Stored data:
(** C7.  The plan is empty exactly when no level lies below the current
    price.  In that case the builder returns normally with the status
    "no support found"; otherwise the status is "found" and the plan is
    not empty. *)
Theorem empty_plan_iff_no_level_below (lv : list Level) (cp yh : Q) :
  ((forall l, In l lv -> ~ fst l < cp) ->
   build_plan lv cp yh = Ok (NoSupportFound, [])) /\
  ((exists l, In l lv /\ fst l < cp) ->
   Forall (fun l : Level => (0 < snd l)%nat) lv -> ~ yh == 0 -> ~ cp == 0 ->
   exists plan,
     plan <> [] /\ build_plan lv cp yh = Ok (FoundStrategicLevels, plan)) /\
  (forall st plan, build_plan lv cp yh = Ok (st, plan) ->
     (plan = [] <-> forall l, In l lv -> ~ fst l < cp) /\
     (plan = [] -> st = NoSupportFound) /\
     (plan <> [] -> st = FoundStrategicLevels)).
Proof.
  pose proof (build_plan_cases lv cp yh) as Hcases. cbv zeta in Hcases.
  destruct (top_3_nil lv cp) as [Hnil1 Hnil2].
  split; [|split].
  - intros Hnone. apply Hnil2 in Hnone.
    destruct Hcases as [[_ H] | [(Hne & _) | (Hne & _)]];
      [exact H | contradiction | contradiction].
  - intros (l & Hl & Hlt) Hpos Hy Hc.
    assert (Hne : top_3 lv cp <> []).
    { intros H. exact (Hnil1 H l Hl Hlt). }
    destruct Hcases as [[H _] | [(_ & _ & _ & _ & H) | (_ & Hz & _)]].
    + contradiction.
    + eexists. split; [|exact H].
      intros Hmap. apply map_eq_nil in Hmap.
      apply (proj1 (enumerate_nil _)) in Hmap. exact (Hne Hmap).
    + pose proof (total_strength_pos cp Hpos Hne).
      destruct Hz as [Hz | [Hz | Hz]]; contradiction.
  - intros st plan Hok.
    destruct Hcases as [[Htop H] | [(Hne & _ & _ & _ & H) | (_ & _ & H)]];
      rewrite H in Hok; [| |discriminate]; injection Hok as <- <-.
    + split; [split; [intros _; now apply Hnil1 | reflexivity]|].
      split; [reflexivity | intros Hc; now destruct Hc].
    + assert (Hplan : map (entry cp yh (total_strength (top_3 lv cp)))
                        (enumerate (top_3 lv cp)) <> []).
      { intros Hmap. apply map_eq_nil in Hmap.
        apply (proj1 (enumerate_nil _)) in Hmap. exact (Hne Hmap). }
      split; [split; [intros Hc; now destruct Hplan|]|].
      * intros Hnone. apply Hnil2 in Hnone. contradiction.
      * split; [intros Hc; now destruct Hplan | reflexivity].
Qed.

(* ------------------------------------------------------------------ *)
(** ** Totality of the detector and the unguarded quotients            *)
(* ------------------------------------------------------------------ *)

(** The detector returns for every series, and every level it returns
    counts at least one candidate. *)
Lemma detect_levels_total (Low : list Q) :
  exists lv,
    detect_levels Low = Ok lv /\
    Forall (fun l : Level => (0 < snd l)%nat) lv.
Proof.
  destruct (levels_total Low) as (candidates & Hlv & _).
  exists (map summary (clusters (sort Qltb candidates))). split.
  - unfold detect_levels. rewrite Hlv. cbn [bind].
    apply consolidated_summary.
  - destruct (clusters_greedy (sort_Qltb_sorted candidates)) as [Hanch _].
    apply Forall_forall. intros l Hl.
    apply in_map_iff in Hl as (g & <- & Hg).
    rewrite Forall_forall in Hanch.
    destruct (Hanch g Hg) as (anchor & rest & -> & _). cbn. lia.
Qed.

(* ------------------------------------------------------------------ *)
(** ** The entries of the plan                                         *)
(* ------------------------------------------------------------------ *)

(** A plan that was returned is the list of [entry] over the selected
    levels, and it is empty only when nothing was selected. *)
Lemma build_plan_ok (lv : list Level) (cp yh : Q) (st : Status)
  (plan : list BuyLevel) :
  build_plan lv cp yh = Ok (st, plan) ->
  plan = map (entry cp yh (total_strength (top_3 lv cp)))
             (enumerate (top_3 lv cp)) /\
  (plan <> [] ->
   total_strength (top_3 lv cp) <> 0%nat /\ ~ yh == 0 /\ ~ cp == 0).
Proof.
  intros Hok.
  pose proof (build_plan_cases lv cp yh) as Hcases. cbv zeta in Hcases.
  destruct Hcases as [[Htop H] | [(Hne & Ht & Hy & Hc & H) | (_ & _ & H)]];
    rewrite H in Hok; [| |discriminate]; injection Hok as <- <-.
  - rewrite Htop. split; [reflexivity | intros Hc; now destruct Hc].
  - split; [reflexivity | auto].
Qed.

(* ------------------------------------------------------------------ *)
(** ** Weights                                                         *)
(* ------------------------------------------------------------------ *)

Lemma of_nat_nonzero (n : nat) : n <> 0%nat -> ~ of_nat n == 0.
Proof. intros Hn. unfold of_nat, Qeq. cbn. lia. Qed.

Lemma fold_left_add_list_sum (l : list nat) (a : nat) :
  fold_left Nat.add l a = (a + list_sum l)%nat.
Proof.
  revert a. induction l as [|x l IH]; intros a.
  - cbn. lia.
  - change (list_sum (x :: l)) with (x + list_sum l)%nat.
    cbn [fold_left]. rewrite IH. lia.
Qed.

Lemma map_snd_enumerate (A : Type) (l : list A) :
  map snd (enumerate l) = l.
Proof.
  unfold enumerate. generalize 0%nat.
  induction l as [|x l IH]; intros a; cbn; [reflexivity|].
  f_equal. apply IH.
Qed.

Lemma length_enumerate (A : Type) (l : list A) :
  length (enumerate l) = length l.
Proof.
  unfold enumerate. rewrite length_combine, length_seq. apply Nat.min_id.
Qed.

Lemma entry_weight (cp yh : Q) (total : nat) (il : nat * Level) :
  weight_percent (entry cp yh total il)
  = round (of_nat (snd (snd il)) / of_nat total * 100).
Proof. destruct il as [i [p c]]. reflexivity. Qed.

(* ------------------------------------------------------------------ *)
(** ** Ranking                                                         *)
(* ------------------------------------------------------------------ *)

Lemma sorted_firstn (A : Type) (R : A -> A -> Prop) (n : nat) (l : list A) :
  StronglySorted R l -> StronglySorted R (firstn n l).
Proof.
  intros Hs. revert n. induction Hs as [|x l Hs IH Hx]; intros [|n];
    cbn [firstn]; try constructor.
  - apply IH.
  - apply Forall_forall. intros y Hy. apply in_firstn in Hy.
    rewrite Forall_forall in Hx. now apply Hx.
Qed.






(* ------------------------------------------------------------------ *)
(** ** The result depends on the values of the inputs only             *)
(* ------------------------------------------------------------------ *)

Lemma Qltb_comp (x x' y y' : Q) :
  x == x' -> y == y' -> Qltb x y = Qltb x' y'.
Proof.
  intros Hx Hy.
  destruct (Qltb x y) eqn:E, (Qltb x' y') eqn:E'; try reflexivity.
  - apply Qltb_lt in E. apply Qltb_ge in E'. lra.
  - apply Qltb_ge in E. apply Qltb_lt in E'. lra.
Qed.

Lemma Qleb_comp' (x x' y y' : Q) :
  x == x' -> y == y' -> Qleb x y = Qleb x' y'.
Proof.
  intros Hx Hy.
  destruct (Qleb x y) eqn:E, (Qleb x' y') eqn:E'; try reflexivity.
  - apply Qleb_le in E. apply Qleb_gt in E'. lra.
  - apply Qleb_gt in E. apply Qleb_le in E'. lra.
Qed.

Section Related.
Variables A : Type.
Variable E : A -> A -> Prop.

Lemma related_filter (p p' : A -> bool) (l l' : list A) :
  (forall a a', E a a' -> p a = p' a') ->
  Forall2 E l l' -> Forall2 E (filter p l) (filter p' l').
Proof.
  intros Hp. induction 1 as [|a a' l l' Ha _ IH]; cbn [filter];
    [constructor|].
  rewrite (Hp a a' Ha). destruct (p' a'); [constructor|]; assumption.
Qed.

Variables lt lt' : A -> A -> bool.
Hypothesis lt_related :
  forall a a' b b', E a a' -> E b b' -> lt a b = lt' a' b'.

Lemma related_insert (x x' : A) (l l' : list A) :
  E x x' -> Forall2 E l l' -> Forall2 E (insert lt x l) (insert lt' x' l').
Proof.
  intros Hx. induction 1 as [|a a' l l' Ha Hl IH]; cbn [insert].
  - now repeat constructor.
  - rewrite (lt_related Ha Hx).
    destruct (lt' a' x'); repeat constructor; assumption.
Qed.

End Related.

Lemma within_comp (base base' x x' : Q) :
  base == base' -> x == x' -> within base x = within base' x'.
Proof.
  intros Hb Hx. unfold within. apply Qleb_comp'; [exact Hx|].
  now rewrite Hb.
Qed.

Lemma related_clusters (n : nat) (l l' : list Q) :
  (length l <= n)%nat -> Forall2 Qeq l l' ->
  Forall2 (Forall2 Qeq) (clusters l) (clusters l').
Proof.
  revert l l'. induction n as [|n IH]; intros l l' Hn H;
    destruct H as [|base base' l l' Hb Hl]; simp clusters;
    try constructor; cbn [length] in Hn; try lia.
  - constructor; [exact Hb|].
    apply related_filter with (p := within base) (p' := within base');
      [|exact Hl].
    intros a a' Ha. now apply within_comp.
  - apply IH.
    + pose proof (filter_length_le (fun x => negb (within base x)) l). lia.
    + apply related_filter; [|exact Hl].
      intros a a' Ha. f_equal. now apply within_comp.
Qed.

Lemma related_sum (g g' : list Q) : Forall2 Qeq g g' -> sum g == sum g'.
Proof.
  unfold sum. generalize (Qeq_refl 0). generalize 0 at 1 3. generalize 0.
  intros a a' Ha H. revert a a' Ha.
  induction H as [|x x' g g' Hx _ IH]; intros a a' Ha; cbn [fold_left].
  - exact Ha.
  - apply IH. now rewrite Ha, Hx.
Qed.

Lemma related_summary (g g' : list Q) :
  Forall2 Qeq g g' -> same_level (summary g) (summary g').
Proof.
  intros H. unfold same_level, summary. cbn [fst snd].
  rewrite (Forall2_length H). split; [|reflexivity].
  now rewrite (related_sum H).
Qed.

(* ------------------------------------------------------------------ *)
(** ** The handler and the worked examples                             *)
(* ------------------------------------------------------------------ *)

(** An empty frame is the one error of the handler's own. *)
Lemma analyze_stock_empty : analyze_stock [] = Raise (HTTPException 404).
Proof. reflexivity. Qed.

Lemma status_texts_differ :
  status_text NoSupportFound <> status_text FoundStrategicLevels.
Proof. discriminate. Qed.

(** The nine lows of the specification: strict minima at positions 2 and
    6, one level at 8 of strength 2. *)
Example nine_lows_one_level :
  levels [10; 9; 8; 9; 10; 9; 8; 9; 10] = Ok [8; 8] /\
  detect_levels [10; 9; 8; 9; 10; 9; 8; 9; 10] = Ok [(16 # 2, 2%nat)].
Proof. split; reflexivity. Qed.

(** A flat stretch gives no candidate: equal neighbours fail the strict
    test. *)
Example flat_lows_no_level :
  detect_levels [10; 9; 8; 8; 9; 10; 11] = Ok [].
Proof. reflexivity. Qed.

(** The three levels of the specification, ranked 95, 90, 70 with
    weights 33, 50 and 17. *)
Example ranked_plan :
  build_plan example_levels 100 120 = Ok (FoundStrategicLevels, example_plan).
Proof. reflexivity. Qed.

(** No level below the current price: the not-found status, an empty
    plan, and no quotient evaluated even with a year high of zero. *)
Example nothing_below :
  build_plan example_levels 60 0 = Ok (NoSupportFound, []).
Proof. reflexivity. Qed.

(** A value just above the five per cent bound of the anchor starts a
    group of its own, and the values within five per cent of it join. *)
Example greedy_groups :
  clusters [100; 104; 105; 106; 110; 112]
  = [[100; 104; 105]; [106; 110]; [112]].
Proof. reflexivity. Qed.

(* ================================================================== *)
(** * Further properties in exact arithmetic                           *)
(* ================================================================== *)

(* ------------------------------------------------------------------ *)
(** ** Outcomes of the handler                                         *)
(* ------------------------------------------------------------------ *)

(* ------------------------------------------------------------------ *)
(** ** The 52-week high and low                                        *)
(* ------------------------------------------------------------------ *)

Lemma Qmax_spec (x y : Q) :
  (Qmax x y = x \/ Qmax x y = y) /\ x <= Qmax x y /\ y <= Qmax x y.
Proof.
  unfold Qmax. destruct (Qltb x y) eqn:E.
  - apply Qltb_lt in E. split; [now right|]. split; lra.
  - apply Qltb_ge in E. split; [now left|]. split; lra.
Qed.

Lemma Qmin_spec (x y : Q) :
  (Qmin x y = x \/ Qmin x y = y) /\ Qmin x y <= x /\ Qmin x y <= y.
Proof.
  unfold Qmin. destruct (Qltb y x) eqn:E.
  - apply Qltb_lt in E. split; [now right|]. split; lra.
  - apply Qltb_ge in E. split; [now left|]. split; lra.
Qed.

**Try it**
Would you output, unchanged, each line from the start of the records to the line that holds "(plan = [] -> st = NoSupportFound) /\", both included and nothing else?

**Task output**
(** C7.  The plan is empty exactly when no level lies below the current
    price.  In that case the builder returns normally with the status
    "no support found"; otherwise the status is "found" and the plan is
    not empty. *)
Theorem empty_plan_iff_no_level_below (lv : list Level) (cp yh : Q) :
  ((forall l, In l lv -> ~ fst l < cp) ->
   build_plan lv cp yh = Ok (NoSupportFound, [])) /\
  ((exists l, In l lv /\ fst l < cp) ->
   Forall (fun l : Level => (0 < snd l)%nat) lv -> ~ yh == 0 -> ~ cp == 0 ->
   exists plan,
     plan <> [] /\ build_plan lv cp yh = Ok (FoundStrategicLevels, plan)) /\
  (forall st plan, build_plan lv cp yh = Ok (st, plan) ->
     (plan = [] <-> forall l, In l lv -> ~ fst l < cp) /\
     (plan = [] -> st = NoSupportFound) /\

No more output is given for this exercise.